┏━━
(* ===== verification/Sha256.v ===== *)
(** * Sha256: the [crypto/sha256] the program fingerprints with

    The standard's compression function on 32-bit words held in [Z], over whole
    messages as [sha256.Sum256] and a hash written to in pieces compute it. *)

From Stdlib Require Import Ascii.
From S2P Require Import Prelude GoStd.

Definition word (z : Z) : Z := z mod 2 ^ 32.
Definition rotr (n x : Z) : Z := Z.lor (Z.shiftr x n) (word (Z.shiftl x (32 - n))).

(** The greatest number of at most [n] bits above [r] whose [k]th power is at most [z]. *)
Fixpoint root_from (k : Z) (n : nat) (r z : Z) : Z :=
  match n with
  | O => r
  | S n' => let r' := r + 2 ^ Z.of_nat n' in root_from k n' (if r' ^ k <=? z then r' else r) z
  end.

Definition primes : list Z :=
  filter (λ n, forallb (λ d, negb (n mod d =? 0)) (seqZ 2 (n - 2)) = true) (seqZ 2 310).

(** The first 32 fractional bits of the cube roots of the first 64 primes, and of the
    square roots of the first eight. *)
Definition round_constants : list Z := Eval vm_compute in (λ p, word (root_from 3 36 0 (p * 2 ^ 96))) <$> primes.
Definition initial_state : list Z := Eval vm_compute in (λ p, word (root_from 2 36 0 (p * 2 ^ 64))) <$> firstn 8 primes.

Fixpoint bytes_of (s : string) : list Z :=
  match s with EmptyString => [] | String c s' => byte_val c :: bytes_of s' end.

(** [n] bytes of a number, most significant first. *)
Fixpoint big_endian (n : nat) (z : Z) : list Z :=
  match n with O => [] | S n' => big_endian n' (z / 256) ++ [z mod 256] end.

(** The message, a one bit, zeroes and the length in bits, in whole blocks. *)
Definition padded (m : list Z) : list Z :=
  let len := Z.of_nat (length m) in
  m ++ 128 :: repeat 0 (Z.to_nat ((55 - len) mod 64)) ++ big_endian 8 (8 * len).

Fixpoint words (m : list Z) : list Z :=
  match m with
  | a :: b :: c :: d :: m' => a * 2 ^ 24 + b * 2 ^ 16 + c * 2 ^ 8 + d :: words m'
  | _ => []
  end.

(** The message schedule, newest word first. *)
Fixpoint schedule (n : nat) (w : list Z) : list Z :=
  match n with
  | O => w
  | S n' =>
      let w := schedule n' w in
      let at_ i := nth i w 0 in
      let s0 := Z.lxor (Z.lxor (rotr 7 (at_ 14%nat)) (rotr 18 (at_ 14%nat))) (Z.shiftr (at_ 14%nat) 3) in
      let s1 := Z.lxor (Z.lxor (rotr 17 (at_ 1%nat)) (rotr 19 (at_ 1%nat))) (Z.shiftr (at_ 1%nat) 10) in
      word (at_ 15%nat + s0 + at_ 6%nat + s1) :: w
  end.

Definition round (st : list Z) (kw : Z * Z) : list Z :=
  match st with
  | [a; b; c; d; e; f; g; h] =>
      let s1 := Z.lxor (Z.lxor (rotr 6 e) (rotr 11 e)) (rotr 25 e) in
      let ch := Z.lxor (Z.land e f) (Z.land (word (Z.lnot e)) g) in
      let t1 := h + s1 + ch + kw.1 + kw.2 in
      let s0 := Z.lxor (Z.lxor (rotr 2 a) (rotr 13 a)) (rotr 22 a) in
      let maj := Z.lxor (Z.lxor (Z.land a b) (Z.land a c)) (Z.land b c) in
      [word (t1 + s0 + maj); a; b; c; word (d + t1); e; f; g]
  | _ => st
  end.

Definition compress (st : list Z) (block : list Z) : list Z :=
  let w := rev (schedule 48 (rev block)) in
  zip_with (λ x y, word (x + y)) st (foldl round st (zip round_constants w)).

Fixpoint blocks (fuel : nat) (w : list Z) : list (list Z) :=
  match fuel, w with
  | O, _ | _, [] => []
  | S fuel', _ => firstn 16 w :: blocks fuel' (skipn 16 w)
  end.

(** The eight words of the digest. *)
Definition sha256_words (m : string) : list Z :=
  let w := words (padded (bytes_of m)) in
  foldl compress initial_state (blocks (length w) w).

(** The 32 bytes of [sha256.Sum256]. *)
Definition sha256 (m : string) : list Z := sha256_words m ≫= big_endian 4.

(** [hex.EncodeToString] of bytes. *)
Definition hex_encode (l : list Z) : string := foldr (λ b acc, hex 2 b +:+ acc) "" l.

Example sha256_abc :
  hex_encode (sha256 "abc") = "ba7816bf8f01cfea414140de5dae2223b00361a396177a9cb410ff61f20015ad"
  ∧ hex_encode (sha256 "") = "e3b0c44298fc1c149afbf4c8996fb92427ae41e4649b934ca495991b7852b855"
  ∧ hex_encode (sha256 "abcdbcdecdefdefgefghfghighijhijkijkljklmklmnlmnomnopnopq")
    = "248d6a61d20638b8e5c026930c3e6039a33ce45964ff2167f6ecedd419db06c1".
Proof. vm_compute. done. Qed.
┗━━
→ AIM OF THE TASK
Could you copy each line above word for word?

→ ANSWER TO THIS PROBLEM
(* ===== verification/Sha256.v ===== *)
(** * Sha256: the [crypto/sha256] the program fingerprints with

    The standard's compression function on 32-bit words held in [Z], over whole
    messages as [sha256.Sum256] and a hash written to in pieces compute it. *)

From Stdlib Require Import Ascii.
From S2P Require Import Prelude GoStd.

Definition word (z : Z) : Z := z mod 2 ^ 32.
Definition rotr (n x : Z) : Z := Z.lor (Z.shiftr x n) (word (Z.shiftl x (32 - n))).

(** The greatest number of at most [n] bits above [r] whose [k]th power is at most [z]. *)
Fixpoint root_from (k : Z) (n : nat) (r z : Z) : Z :=
  match n with
  | O => r
  | S n' => let r' := r + 2 ^ Z.of_nat n' in root_from k n' (if r' ^ k <=? z then r' else r) z
  end.

Definition primes : list Z :=
  filter (λ n, forallb (λ d, negb (n mod d =? 0)) (seqZ 2 (n - 2)) = true) (seqZ 2 310).

(** The first 32 fractional bits of the cube roots of the first 64 primes, and of the
    square roots of the first eight. *)
Definition round_constants : list Z := Eval vm_compute in (λ p, word (root_from 3 36 0 (p * 2 ^ 96))) <$> primes.
Definition initial_state : list Z := Eval vm_compute in (λ p, word (root_from 2 36 0 (p * 2 ^ 64))) <$> firstn 8 primes.

Fixpoint bytes_of (s : string) : list Z :=
  match s with EmptyString => [] | String c s' => byte_val c :: bytes_of s' end.

(** [n] bytes of a number, most significant first. *)
Fixpoint big_endian (n : nat) (z : Z) : list Z :=
  match n with O => [] | S n' => big_endian n' (z / 256) ++ [z mod 256] end.

(** The message, a one bit, zeroes and the length in bits, in whole blocks. *)
Definition padded (m : list Z) : list Z :=
  let len := Z.of_nat (length m) in
  m ++ 128 :: repeat 0 (Z.to_nat ((55 - len) mod 64)) ++ big_endian 8 (8 * len).

Fixpoint words (m : list Z) : list Z :=
  match m with
  | a :: b :: c :: d :: m' => a * 2 ^ 24 + b * 2 ^ 16 + c * 2 ^ 8 + d :: words m'
  | _ => []
  end.

(** The message schedule, newest word first. *)
Fixpoint schedule (n : nat) (w : list Z) : list Z :=
  match n with
  | O => w
  | S n' =>
      let w := schedule n' w in
      let at_ i := nth i w 0 in
      let s0 := Z.lxor (Z.lxor (rotr 7 (at_ 14%nat)) (rotr 18 (at_ 14%nat))) (Z.shiftr (at_ 14%nat) 3) in
      let s1 := Z.lxor (Z.lxor (rotr 17 (at_ 1%nat)) (rotr 19 (at_ 1%nat))) (Z.shiftr (at_ 1%nat) 10) in
      word (at_ 15%nat + s0 + at_ 6%nat + s1) :: w
  end.

Definition round (st : list Z) (kw : Z * Z) : list Z :=
  match st with
  | [a; b; c; d; e; f; g; h] =>
      let s1 := Z.lxor (Z.lxor (rotr 6 e) (rotr 11 e)) (rotr 25 e) in
      let ch := Z.lxor (Z.land e f) (Z.land (word (Z.lnot e)) g) in
      let t1 := h + s1 + ch + kw.1 + kw.2 in
      let s0 := Z.lxor (Z.lxor (rotr 2 a) (rotr 13 a)) (rotr 22 a) in
      let maj := Z.lxor (Z.lxor (Z.land a b) (Z.land a c)) (Z.land b c) in
      [word (t1 + s0 + maj); a; b; c; word (d + t1); e; f; g]
  | _ => st
  end.

Definition compress (st : list Z) (block : list Z) : list Z :=
  let w := rev (schedule 48 (rev block)) in
  zip_with (λ x y, word (x + y)) st (foldl round st (zip round_constants w)).

Fixpoint blocks (fuel : nat) (w : list Z) : list (list Z) :=
  match fuel, w with
  | O, _ | _, [] => []
  | S fuel', _ => firstn 16 w :: blocks fuel' (skipn 16 w)
  end.

(** The eight words of the digest. *)
Definition sha256_words (m : string) : list Z :=
  let w := words (padded (bytes_of m)) in
  foldl compress initial_state (blocks (length w) w).

(** The 32 bytes of [sha256.Sum256]. *)
Definition sha256 (m : string) : list Z := sha256_words m ≫= big_endian 4.

(** [hex.EncodeToString] of bytes. *)
Definition hex_encode (l : list Z) : string := foldr (λ b acc, hex 2 b +:+ acc) "" l.

Example sha256_abc :
  hex_encode (sha256 "abc") = "ba7816bf8f01cfea414140de5dae2223b00361a396177a9cb410ff61f20015ad"
  ∧ hex_encode (sha256 "") = "e3b0c44298fc1c149afbf4c8996fb92427ae41e4649b934ca495991b7852b855"
  ∧ hex_encode (sha256 "abcdbcdecdefdefgefghfghighijhijkijkljklmklmnlmnomnopnopq")
    = "248d6a61d20638b8e5c026930c3e6039a33ce45964ff2167f6ecedd419db06c1".
Proof. vm_compute. done. Qed.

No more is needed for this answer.